The HHsuite source code, executable RPM and DPKG packages for most Linux 64 bit platforms, MAC OS X, and BSD Unix, utility scripts in Perl/Python:
\begin{verbatim}
  https://github.com/soedinglab/HHsuite
\end{verbatim}


Databases can be downloaded at:
\begin{verbatim}
  http://wwwuser.gwdg.de/~compbiol/data/hhsuite/databases/hhsuite_dbs/
\end{verbatim}

\subsection{Supported platforms and hardware requirements} \label{installation}

HHsuite needs a 64 bit system to read files larger than 4 GB. HHsuite has been extensively tested on 64 bit Linux, in particular Arch Linux, Debian, Ubuntu, Scientific Linux (SL), and Red Hat. We have done limited testing under BSD, MAX OS X, and CygWin. We plan to offer a 64 bit Windows version compiled under MinGW in the future.

HHsuite typically requires at least 4GB of main memory. Memory requirements can be estimated as follows:
%\textrm{Memory req.} = \textrm{Query\_length} \times \textrm{max\_db\_seq\_length} \times \textrm{num\_threads} \times (4 (SSE) or 8 (AVX2)) \trextrm{B} + \textrm{Query\_length} \times \textrm{max\_db\_seq\_length} \times \textrm{num\_threads} \times 8 \trextrm{B} + 1 \textrm{GB} 

\begin{equation}
\begin{split}
\textrm{Memory req.} & = \textrm{query\_length} \times \textrm{max\_db\_seq\_length} \times \textrm{num\_threads} \times \textrm{(4 (SSE) or 8 (AVX2))} \textrm{B} \\
 & + \textrm{query\_length} \times \textrm{max\_db\_seq\_length} \times \textrm{num\_threads} \times 8 \textrm{B} + 1 \textrm{GB} 
\end{split}
\end{equation}
Here, num\_threads is the number of threads specified with option \verb`-cpu <int>`.

Due to the high number of random file accesses by HHblits, it is important for good efficiency that the databases used by HHblits are placed in RAM disk or on a local solid state drive (SSD). See section \ref{efficiency} for details.

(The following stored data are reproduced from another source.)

(* ===== verification/TwoRelays.v ===== *)
(** * Two relays

    An agent registers over gRPC with one relay, another relay pulls from it, and
    clients of the other relay look for the agent there; and a relay that could
    not be reached for a while is asked again. *)
From stdpp Require Import gmap strings list.
From Stdlib Require Import ZArith Lia.
From S2P Require Import Prelude GoStd Registry RegistryInv RegistryDiscover RegistrySpec RegistryLww Proto RegistryGrpc Federation FederationServer FederationRound FederationPull.

Local Open Scope Z_scope.

(** C4: Registering on one relay makes an agent discoverable on another.  An
    agent registers over gRPC with relay A; operations follow there that do not
    touch it or evict it; relay B, not backing off, pulls from A before the agent
    expires, and A's recent registrations fit the response and B's registry.  If B
    knows nothing newer about the agent and has no registration of its own for it,
    then every client of B that asks over gRPC for one of its skills, federated
    answers included, gets the agent with name, description, skills, tags,
    registration time and expiry time as registered on A, until that time. *)
Theorem cross_relay_discovery `{Timestamps} conv_oob cfgA cfgB ra0 nowR req ra1 t opsA ra rb s f addr ordA tsnap nowA tb tb'
    (HA : reachable cfgA ra0) (Hreg : RegisterSkills ra0 nowR req = (ra1, inl t))
    (Hops : Forall (spares (rs_PeerId req) (ts_AsTime t)) opsA) (Hex : exec_all ra1 opsA = Some ra)
    (HAr : reachable cfgA ra) (HB : reachable cfgB rb)
    (Hids : srv_relayID s ≠ "" ∧ RelayID (fed_cfg f) ≠ "")
    (Hback : backoffUntil (peer_state f addr) <= tb)
    (Hlive : tsnap <= ts_AsTime t) (Hsince : default zero_time (lastSync f !! addr) <= nowR)
    (Hown : entries rb !! rs_PeerId req = None)
    (Hnewer : ∀ e, federated rb !! rs_PeerId req = Some e → Version e < uint64 nowR) :
  let regs := LocalRegistrations ra ordA tsnap (default zero_time (lastSync f !! addr)) in
  ∀ (Hfit : len regs <= 1000) (Hroom : room rb (with_origin (srv_relayID s) <$> regs)),
  let '(_, rb', _) := syncPeer conv_oob f rb addr (client_of s ra ordA tsnap nowA) tb tb' in
  ∀ ord ordF now' q sk,
    now' <= ts_AsTime t → sk ∈ rs_Skills req → ds_SkillId q = pb_SkillId sk →
    ds_Tags q ⊆ pb_Tags sk → ds_Federated q = true →
    len (scan_all rb' now' (ds_SkillId q) (ds_Tags q) true) <= clampLimit (ds_Limit q) →
    ∃ agents, GRPCServer_DiscoverBySkill rb' ord ordF now' q = inl agents ∧
      mkSkillRegistration (rs_PeerId req) (rs_Skills req) (rs_AgentName req)
        (rs_AgentDescription req) (ts_New nowR) t ∈ agents.
Proof.
  intros regs Hfit Hroom.
  destruct (RegisterSkills_stored _ _ _ _ _ (reachable_wf _ _ HA) Hreg) as (Hv & Hwf1 & -> & Hent).
  rewrite ts_AsTime_New in *. set (expires := nowR + TTL (config ra0)) in *.
  destruct (spared_kept ra1 opsA ra (rs_PeerId req) (registered req nowR expires)) as [HwA Hp]; [done| |done|done|].
  { by rewrite Hent, lookup_insert_eq. }
  pose proof (pull_transfers conv_oob cfgA cfgB ra rb s f addr ordA tsnap nowA tb tb' HAr HB Hids Hback Hfit Hroom) as Hpull.
  pose proof (syncPeer_actions conv_oob f rb addr (client_of s ra ordA tsnap nowA) tb tb') as Hact.
  destruct (syncPeer _ _ _ _ _ _ _) as [[f' rb'] out]. cbn [fst] in Hact.
  destruct Hpull as (_ & Hin & _ & Hent' & _).
  assert (wf rb') as HwB.
  { apply (f_equal snd) in Hact. cbn [snd] in Hact. rewrite Hact, exec_actions_registry.
    by apply wf_deliver_all, (reachable_wf cfgB). }
  assert (federated rb' !! rs_PeerId req = Some (with_origin (srv_relayID s) (registered req nowR expires))) as Hfed.
  { rewrite (Hin _ _ Hp) by done. f_equal. unfold merge.
    destruct (federated rb !! rs_PeerId req) as [e|] eqn:He; [|done].
    specialize (Hnewer e eq_refl). unfold beats. cbn. rewrite (proj2 (Z.ltb_lt _ _) Hnewer). done. }
  intros ord ordF now' q sk Hnow Hsk Hid Htags Hf Hlen.
  destruct Hv as (_ & _ & Hskids). rewrite Forall_forall in Hskids.
  unfold GRPCServer_DiscoverBySkill. destruct (String.eqb_spec (ds_SkillId q) "") as [Hempty|_].
  { destruct (Hskids _ Hsk). congruence. }
  eexists. split; [done|]. apply list_elem_of_In, in_map_iff.
  exists (with_origin (srv_relayID s) (registered req nowR expires)). rewrite <- list_elem_of_In. split.
  - unfold toSkillRegistration. simpl. by rewrite registrySkills_roundtrip.
  - rewrite Hf. apply DiscoverBySkill_complete_fed; [done..|by eapply registered_offers| |done].
    intros l Hl. cbn in Hl. by rewrite Hent', Hown in Hl.
Qed.

(** Two relays, an agent on the first. *)
Definition ex_cfg2 : Config := mkConfig (30 * Second) 4 4 0.
Definition ex_reg_req : RegisterSkillsRequest :=
  mkRegisterSkillsRequest "agent" [mk_pb_SkillInfo "sum" "adds" (<["lang" := "en"]> ∅)] "A" "demo".
Definition ex_relayA : Registry := (RegisterSkills (Registry_New ex_cfg2) 100 ex_reg_req).1.
Definition ex_fedB : Federation :=
  (Start (Federation_New (mk_fed_Config ["relay-a:50052"] 0 "relay-b")) (λ _, true)).1.
Definition ex_relayB : Registry :=
  (syncPeer min_int64 ex_fedB (Registry_New ex_cfg2) "relay-a:50052"
     (client_of (mkServer "relay-a") ex_relayA canonical_order 200 210) 190 190).1.2.

Lemma ex_relayA_reachable : reachable ex_cfg2 ex_relayA.
Proof.
  by eapply (reach_step _ _ (OpRegister 100 "agent" (pbSkillsToRegistry (rs_Skills ex_reg_req)) "A" "demo")); [constructor|].
Qed.

Lemma ex_relayA_registered :
  RegisterSkills (Registry_New ex_cfg2) 100 ex_reg_req = (ex_relayA, inl (ts_New (100 + 30 * Second))).
Proof. vm_compute. reflexivity. Qed.

(** On the second one it is found, with its expiry time on the first. *)
Lemma cross_relay_discovery_witness :
  ∃ agents, GRPCServer_DiscoverBySkill ex_relayB canonical_order reversed_order 300
      (mkDiscoverBySkillRequest "sum" (<["lang" := "en"]> ∅) 10 true) = inl agents ∧
    mkSkillRegistration "agent" (rs_Skills ex_reg_req) "A" "demo" (ts_New 100) (ts_New (100 + 30 * Second)) ∈ agents.
Proof.
  pose proof (cross_relay_discovery min_int64 ex_cfg2 ex_cfg2 (Registry_New ex_cfg2) 100 ex_reg_req ex_relayA
    (ts_New (100 + 30 * Second)) [] ex_relayA (Registry_New ex_cfg2) (mkServer "relay-a") ex_fedB "relay-a:50052"
    canonical_order 200 210 190 190 (reach_New _) ex_relayA_registered ltac:(constructor) ltac:(reflexivity)
    ex_relayA_reachable (reach_New _) ltac:(split; discriminate) ltac:(vm_compute; discriminate)
    ltac:(rewrite ts_AsTime_New; vm_compute; discriminate) ltac:(vm_compute; discriminate) ltac:(reflexivity)
    ltac:(intros e; discriminate) ltac:(vm_compute; discriminate) ltac:(vm_compute; discriminate)) as H.
  unfold ex_relayB. destruct (syncPeer _ _ _ _ _ _ _) as [[f' rb'] out] eqn:E. cbn [fst snd].
  apply (H canonical_order reversed_order 300 (mkDiscoverBySkillRequest "sum" (<["lang" := "en"]> ∅) 10 true)
    (mk_pb_SkillInfo "sum" "adds" (<["lang" := "en"]> ∅))); [|left|done..|].
  - rewrite ts_AsTime_New. vm_compute. discriminate.
  - assert (rb' = ex_relayB) as -> by (unfold ex_relayB; by rewrite E). vm_compute. discriminate.
Defined.

(** ** A relay that comes back *)

Section catch_up.
Context `{Timestamps} (conv_oob : Z).

(** What a pull from a relay that answers contributes to a round. *)
Lemma peer_actions_server s ra ord tsnap nowA f addr t t' :
  srv_relayID s ≠ "" → RelayID (fed_cfg f) ≠ "" → backoffUntil (peer_state f addr) <= t →
  len (LocalRegistrations ra ord tsnap (default zero_time (lastSync f !! addr))) <= 1000 →
  peer_actions f addr (client_of s ra ord tsnap nowA) t t' =
    ActSuccess addr ::
    (ActRegister addr <$> (toFederated (srv_relayID s) <$>
       LocalRegistrations ra ord tsnap (default zero_time (lastSync f !! addr)))) ++ [ActStamp addr nowA].
Proof.
  intros Hs Hf Hb Hfit. unfold peer_actions, Before. rewrite (proj2 (Z.ltb_ge _ _) Hb).
  rewrite client_response by done. cbn [sync_Registrations sync_SyncTimestamp]. by rewrite ts_AsTime_New.
Qed.

Lemma view_exec_server (l : list FederatedRegistration) addr v nowA :
  foldl (view_exec conv_oob) v (ActSuccess addr :: (ActRegister addr <$> l) ++ [ActStamp addr nowA]) =
    ((λ _, peerState_zero) <$> v.1, Some nowA).
Proof.
  cbn [foldl]. rewrite foldl_app. replace (foldl _ _ (ActRegister addr <$> l)) with (view_exec conv_oob v (ActSuccess addr)); [done|].
  generalize (view_exec conv_oob v (ActSuccess addr)). clear. induction l as [|fr l IH]; intros v; [done|].
  rewrite fmap_cons. cbn [foldl view_exec]. apply IH.
Qed.

Lemma elem_of_round_updates f net addrs addr u :
  addr ∈ addrs →
  u ∈ omap act_update (peer_actions f addr (pn_client (net addr)) (pn_now (net addr)) (pn_now' (net addr))) →
  u ∈ omap act_update (concat (round_threads f net addrs)).
Proof.
  intros Ha (a & Hin & Hu)%list_elem_of_omap. apply list_elem_of_omap. exists a. split; [|done].
  apply list_elem_of_In, in_concat. eexists. rewrite <- !list_elem_of_In. split; [|exact Hin].
  unfold round_threads. apply list_elem_of_fmap. by exists addr.
Qed.
End catch_up.

(** C7: No relay is given up.  Take a started manager and anything that happened
    to it since - any number of failures and successes of any peers.  Five minutes
    after the last failure of a connected peer, whatever their number, a round asks
    that peer again; if it then answers, if its live registrations made since the
    last successful pull are at most 1000 (they fit one response) and if the
    federated registry has room for all agents the peers of the round tell about,
    then in every interleaving with the other peers of the round its failures are
    forgotten, its clock is remembered, and each of these registrations is in the
    federated registry afterwards, or one about the same agent that is at least as
    new. *)
Theorem recovered_peer_catches_up `{Timestamps} conv_oob cfgA cfg dial tr r0 rb addr s ra ordA tsnap nowA
    (ord : RangeOrder) net st (HA : reachable cfgA ra) :
  let f0 := (Start (Federation_New cfg) dial).1 in
  let f := (foldl (exec_action conv_oob) (f0, r0) tr).1 in
  let since := default zero_time (lastSync f !! addr) in
  let regs := LocalRegistrations ra ordA tsnap since in
  ∀ (Hids : srv_relayID s ≠ "" ∧ RelayID cfg ≠ "") (Hclient : addr ∈ clients f)
    (Hnet : pn_client (net addr) = client_of s ra ordA tsnap nowA)
    (Hclock : zero_time <= pn_now (net addr))
    (Hquiet : ∀ now, ActFailure addr now ∈ tr → now + 5 * Minute <= pn_now (net addr))
    (Hfit : len regs <= 1000)
    (Hroom : room rb (omap act_update (concat (round_threads f net (ord (clients f))))))
    (Hround : syncAll conv_oob f rb ord net st),
  peer_state st.1 addr = peerState_zero ∧ lastSync st.1 !! addr = Some nowA ∧
  ∀ p reg, entries ra !! p = Some reg → tsnap <= ExpiresAt reg → since <= RegisteredAt reg →
    ∃ w, federated st.2 !! p = Some w ∧ beats (with_origin (srv_relayID s) reg) w = false.
Proof.
  intros f0 f since regs. intros. destruct Hids as [Hs Hf]. destruct Hround as (tr' & Hil & ->).
  assert (peerStates f0 = ∅) as Hf0 by (unfold f0, Start; by destruct (startOnce _)).
  assert (RelayID (fed_cfg f) ≠ "") as Hfid.
  { unfold f. destruct (exec_actions_rest conv_oob tr (f0, r0)) as (-> & _). unfold f0, Start. cbn [fst].
    destruct (startOnce _); cbn; by destruct (SyncInterval cfg =? 0). }
  pose proof (backoff_after_history conv_oob tr f0 r0 addr _ Hf0 Hclock Hquiet) as Hb. fold f in Hb.
  pose proof (peer_actions_server s ra ordA tsnap nowA f addr (pn_now (net addr)) (pn_now' (net addr)) Hs Hfid Hb Hfit) as Hpa.
  rewrite <- Hnet in Hpa. fold since regs in Hpa.
  assert (peer_view (foldl (exec_action conv_oob) (f, rb) tr').1 addr =
    ((λ _, peerState_zero) <$> peerStates f !! addr, Some nowA)) as Hv.
  { rewrite exec_actions_view, (round_filter f net (ord (clients f))) by (done || apply NoDup_range).
    rewrite decide_True by by apply elem_of_range. by rewrite Hpa, view_exec_server. }
  unfold peer_view in Hv. injection Hv as Hv1 Hv2. split_and!.
  - unfold peer_state. rewrite Hv1. by destruct (peerStates f !! addr).
  - exact Hv2.
  - intros p reg Hp Hlive Hsince. rewrite exec_actions_registry.
    pose proof (reachable_wf _ _ HA) as HwA. pose proof (wf_keys _ _ _ HwA Hp) as <-.
    set (us := omap act_update tr').
    assert (us ≡ₚ omap act_update (concat (round_threads f net (ord (clients f))))) as Hus
      by by rewrite <- (interleaving_perm _ _ Hil).
    assert (with_origin (srv_relayID s) reg ∈ us) as Hin.
    { rewrite Hus. apply (elem_of_round_updates f net _ addr); [by apply elem_of_range|].
      rewrite Hpa. apply list_elem_of_omap. exists (ActRegister addr (toFederated (srv_relayID s) reg)). split.
      - right. apply elem_of_app. left. apply list_elem_of_fmap_2, list_elem_of_fmap_2. by apply elem_of_LocalRegistrations.
      - by apply fed_update_toFederated. }
    assert (room rb us) as Hroom' by (unfold room; by rewrite Hus).
    pose proof (deliver_all_best rb us (PeerID reg) Hroom') as Hbest.
    destruct (federated (deliver_all rb us) !! PeerID reg) as [w|].
    + exists w. split; [done|]. apply Hbest. right. by split.
    + exfalso. eapply Hbest. right. by split; [exact Hin|].
Qed.

(** The relay of the agent could not be reached twice, the second time at 20 s. *)
Definition ex_tr : list sync_action := [ActFailure "relay-a:50052" 10; ActFailure "relay-a:50052" (20 * Second)].
Definition ex_fedB2 : Federation := (foldl (exec_action min_int64) (ex_fedB, Registry_New ex_cfg2) ex_tr).1.
Definition ex_net2 (_ : string) : PeerNet :=
  mkPeerNet (client_of (mkServer "relay-a") ex_relayA canonical_order (25 * Second) (25 * Second))
    (20 * Second + 5 * Minute) 0.
Definition ex_round2 : Federation * Registry :=
  foldl (exec_action min_int64) (ex_fedB2, Registry_New ex_cfg2)
    (concat (round_threads ex_fedB2 ex_net2 (canonical_order (clients ex_fedB2)))).

Lemma ex_round2_run : syncAll min_int64 ex_fedB2 (Registry_New ex_cfg2) canonical_order ex_net2 ex_round2.
Proof. eexists. split; [apply interleaving_concat|]. reflexivity. Qed.

Lemma recovered_peer_catches_up_witness :
  peer_state ex_round2.1 "relay-a:50052" = peerState_zero ∧
  ∃ w, federated ex_round2.2 !! "agent" = Some w ∧ beats (with_origin "relay-a"
    (mkRegistration "agent" (pbSkillsToRegistry (rs_Skills ex_reg_req)) "A" "demo" 100 (100 + 30 * Second) "" 100)) w = false.
Proof.
  destruct (recovered_peer_catches_up min_int64 ex_cfg2 (mk_fed_Config ["relay-a:50052"] 0 "relay-b") (λ _, true) ex_tr
    (Registry_New ex_cfg2) (Registry_New ex_cfg2) "relay-a:50052" (mkServer "relay-a") ex_relayA canonical_order
    (25 * Second) (25 * Second) canonical_order ex_net2 ex_round2 ex_relayA_reachable
    ltac:(split; discriminate) ltac:(apply (bool_decide_unpack _); vm_compute; exact I) eq_refl ltac:(vm_compute; discriminate)
    ltac:(intros now [[= ->]|[[= ->]|?%elem_of_nil]%elem_of_cons]%elem_of_cons; [vm_compute; discriminate..|done])
    ltac:(vm_compute; discriminate) ltac:(vm_compute; discriminate) ex_round2_run) as (H1 & _ & H3).
  split; [exact H1|]. apply H3; vm_compute; [reflexivity|discriminate|discriminate].
Defined.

\subsubsection*{Support for SSSE3 instruction set} 

HHblits needs to run on CPUs supporting at least the SSSE3 (Supplemental Streaming SIMD Extensions 3) instruction set. (See \url{https://en.wikipedia.org/wiki/SSSE3} for an explanation of SSSE3.) Starting with the Woodcrest Xeons in 2006, all Intel CPUs support SSSE3. By default, the HHsuite binaries are compiled using the most evolved supported instruction set on the computer used for compiling.

However, you may limit the used instruction set to SSSE3 with the cmake compile flag \verb`-DHAVE_SSSE3=1`
The precompiled standard binaries are compiled with this flag. 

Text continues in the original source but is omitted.